VE: Yes, in regards to the earthquake, to start with the special effects rigs on the set — the practical effects — we had what we called the Shaky Floor, where the actors were actually able to be in a real earthquake environment, and that was 8,000 square feet. Of course, it’s frankly not that many shots; it’s probably a couple dozen where that happened — when they’re inside the house and running out of the house just when the earthquake starts — and then we immediately go wider and are in the limousine [moving through a computer-generated environment].
Of course, there’s lots of meetings involved, and from a very early point on we were in those meetings in Vancouver, where the live action was shot, and all the practical effects were done during the shoot, and were discussing with our practical effects supervisor and his team which part he would do, and which part would be ours. And the dynamic is for some reason, to me, in every movie the same: There’s a lot of good intentions to do way more practically than in the end are done.

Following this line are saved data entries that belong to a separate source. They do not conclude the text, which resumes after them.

(* ===== verification/QoSTurn.v ===== *)
(** The direction of the bus: [TurnaroundPolicyIdeal::selectBusState],
    [MemCtrl::selectNextBusState], [recordTurnaroundStats]. *)
From S2P Require Import Prelude Packet QoSPolicy QoS.
Import QoS.

Module Turn.

(** The direction a non-empty priority asks for. *)
Definition wanted (cur : BusState) (r w : Z) : BusState :=
  if r =? 0 then WRITE else if w =? 0 then READ else opposite cur.
(** Priority [i] has packets and no priority in [i + 1 .. n - 1] has. *)
Definition highest (s : t) (n i r w : Z) : Prop :=
  0 <= i < n /\ readQueueSizes s !! i = Some r /\ writeQueueSizes s !! i = Some w /\ ~ (r = 0 /\ w = 0) /\
  forall j, i < j < n -> readQueueSizes s !! j = Some 0 /\ writeQueueSizes s !! j = Some 0.
Definition all_empty (s : t) (n : Z) : Prop :=
  forall j, 0 <= j < n -> readQueueSizes s !! j = Some 0 /\ writeQueueSizes s !! j = Some 0.
Definition sized (s : t) : Prop :=
  0 <= numPriorities s /\ zlen (readQueueSizes s) = numPriorities s /\ zlen (writeQueueSizes s) = numPriorities s.

Lemma ideal_from_ok s (n : nat) : Z.of_nat n <= zlen (readQueueSizes s) -> Z.of_nat n <= zlen (writeQueueSizes s) ->
  (all_empty s (Z.of_nat n) /\ ideal_from s n = Ok (busState s)) \/
  (exists i r w, highest s (Z.of_nat n) i r w /\ ideal_from s n = Ok (wanted (busState s) r w)).
Proof.
  induction n as [|n IH]; intros Hr Hw.
  - left. split; [|done]. intros j Hj. lia.
  - destruct (zlookup_is_Some (readQueueSizes s) (Z.of_nat n)) as [r Er]; [lia|].
    destruct (zlookup_is_Some (writeQueueSizes s) (Z.of_nat n)) as [w Ew]; [lia|].
    assert (ideal_from s (Datatypes.S n) = if (r =? 0) && (w =? 0) then ideal_from s n else Ok (wanted (busState s) r w)) as ->.
    { cbn [ideal_from]. unfold aread. rewrite Er, Ew. cbn [mbind result_bind]. unfold wanted.
      destruct (Z.eqb_spec r 0), (Z.eqb_spec w 0); done. }
    destruct (Z.eqb_spec r 0) as [->|], (Z.eqb_spec w 0) as [->|]; cbn [andb];
      try (right; exists (Z.of_nat n); eexists _, _; split; [|reflexivity]; split; [lia|]; split; [done|]; split; [done|];
           split; [lia|]; intros j Hj; lia).
    destruct IH as [[He E]|(i & r & w & (Hi & H1 & H2 & H3 & H4) & E)]; [lia|lia| |]; rewrite E.
    + left. split; [|done]. intros j Hj. destruct (decide (j = Z.of_nat n)) as [->|]; [done|apply He; lia].
    + right. exists i, r, w. split; [|done]. split; [lia|]. split; [done|]. split; [done|]. split; [done|].
      intros j Hj. destruct (decide (j = Z.of_nat n)) as [->|]; [done|apply H4; lia].
Qed.

Lemma all_empty_sum s : sized s -> all_empty s (numPriorities s) ->
  lsum (fun x => x) (readQueueSizes s) = 0 /\ lsum (fun x => x) (writeQueueSizes s) = 0.
Proof.
  intros (Hn & Hr & Hw) He. assert (forall l : list Z, (forall (i : Z) x, l !! i = Some x -> x = 0) -> lsum (fun x => x) l = 0) as Hs.
  { induction l as [|x l IH]; intros H; [done|]. cbn. rewrite (H 0 x eq_refl), IH; [done|].
    intros i y Hy. pose proof (zlookup_lt _ _ _ Hy). apply (H (i + 1)). by rewrite zlookup_cons_succ by lia. }
  split; apply Hs; intros i x Hx; pose proof (zlookup_lt _ _ _ Hx); destruct (He i) as [E1 E2]; try lia; congruence.
Qed.

(** The ideal turnaround policy serves the highest priority that has packets, in the
    direction they go and, when they go both ways, in the one the bus did not go last;
    with nothing to serve the bus keeps its direction. *)
Theorem selectBusState_ideal s : sized s ->
  (exists i r w, highest s (numPriorities s) i r w /\ selectBusState s = Ok (wanted (busState s) r w)) \/
  (lsum (fun x => x) (readQueueSizes s) = 0 /\ lsum (fun x => x) (writeQueueSizes s) = 0 /\
   selectBusState s = Ok (busState s)).
Proof.
  intros Hs. pose proof Hs as (Hn & Hr & Hw). unfold selectBusState.
  destruct (ideal_from_ok s (Z.to_nat (numPriorities s))) as [[He E]|H]; rewrite ?Z2Nat.id in * by lia; [lia|lia| |by left].
  right. destruct (all_empty_sum s Hs He). done.
Qed.
(** Three reads and a write at priority 0, two reads and four writes at priority 1. *)
Definition both_ways : t := (create None (Some Ideal) 2 false false) <| readQueueSizes := [3; 2] |> <| writeQueueSizes := [1; 4] |>.
Definition turning : t := (create None None 1 false false) <| busStateNext := WRITE |>.
Lemma selectBusState_ideal_witness :
  (exists i r w, highest both_ways 2 i r w /\
     Ok WRITE = Ok (wanted READ r w)) \/ (3 + (2 + 0) = 0 /\ 1 + (4 + 0) = 0 /\ Ok WRITE = Ok READ).
Proof.
  exact (selectBusState_ideal both_ways
    (conj (Zle_bool_imp_le 0 2 eq_refl) (conj eq_refl eq_refl))).
Defined.

(** A turn of the bus is counted under the name of the opposite turn:
    [numWriteReadTurnArounds], the "number of turnarounds from WRITE to READ", counts
    those from read to write, and [numReadWriteTurnArounds] those from write to read. *)
Theorem turnarounds_swapped s : busState s <> busStateNext s ->
  exists st, recordTurnaroundStats s = Ok (tt, s <| stats := st |>) /\
  (busState s = READ -> numWriteReadTurnArounds st = numWriteReadTurnArounds (stats s) + 1 /\
                        numReadWriteTurnArounds st = numReadWriteTurnArounds (stats s)) /\
  (busState s = WRITE -> numReadWriteTurnArounds st = numReadWriteTurnArounds (stats s) + 1 /\
                         numWriteReadTurnArounds st = numWriteReadTurnArounds (stats s)).
Proof.
  intros Hne. exists (count_turnaround (busStateNext s) (busState s) (stats s)).
  split; [by destruct s|]. destruct (busState s), (busStateNext s); cbn; done.
Qed.
Lemma turnarounds_swapped_witness :
  exists st, recordTurnaroundStats turning =
    Ok (tt, turning <| stats := st |>) /\
    numWriteReadTurnArounds st = 1.
Proof.
  destruct (turnarounds_swapped turning ltac:(done))
    as (st & E & H & _).
  exists st. split; [exact E|exact (proj1 (H eq_refl))].
Defined.
End Turn.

And a lot of times it’s the director who says, “OK, but if we do it like this, what are my limitations?” And of course, if you do things physically, and if they’re really big, there are a lot of limitations, so many times you just get to the point fast where you go, “OK, we’ll do this part here physically, but the rest just has to be a big bluescreen behind it and we’re gonna augment that [digitally].”
30 NINJAS: So did that happen here, where the proportion of practical special effects was reduced from the original list?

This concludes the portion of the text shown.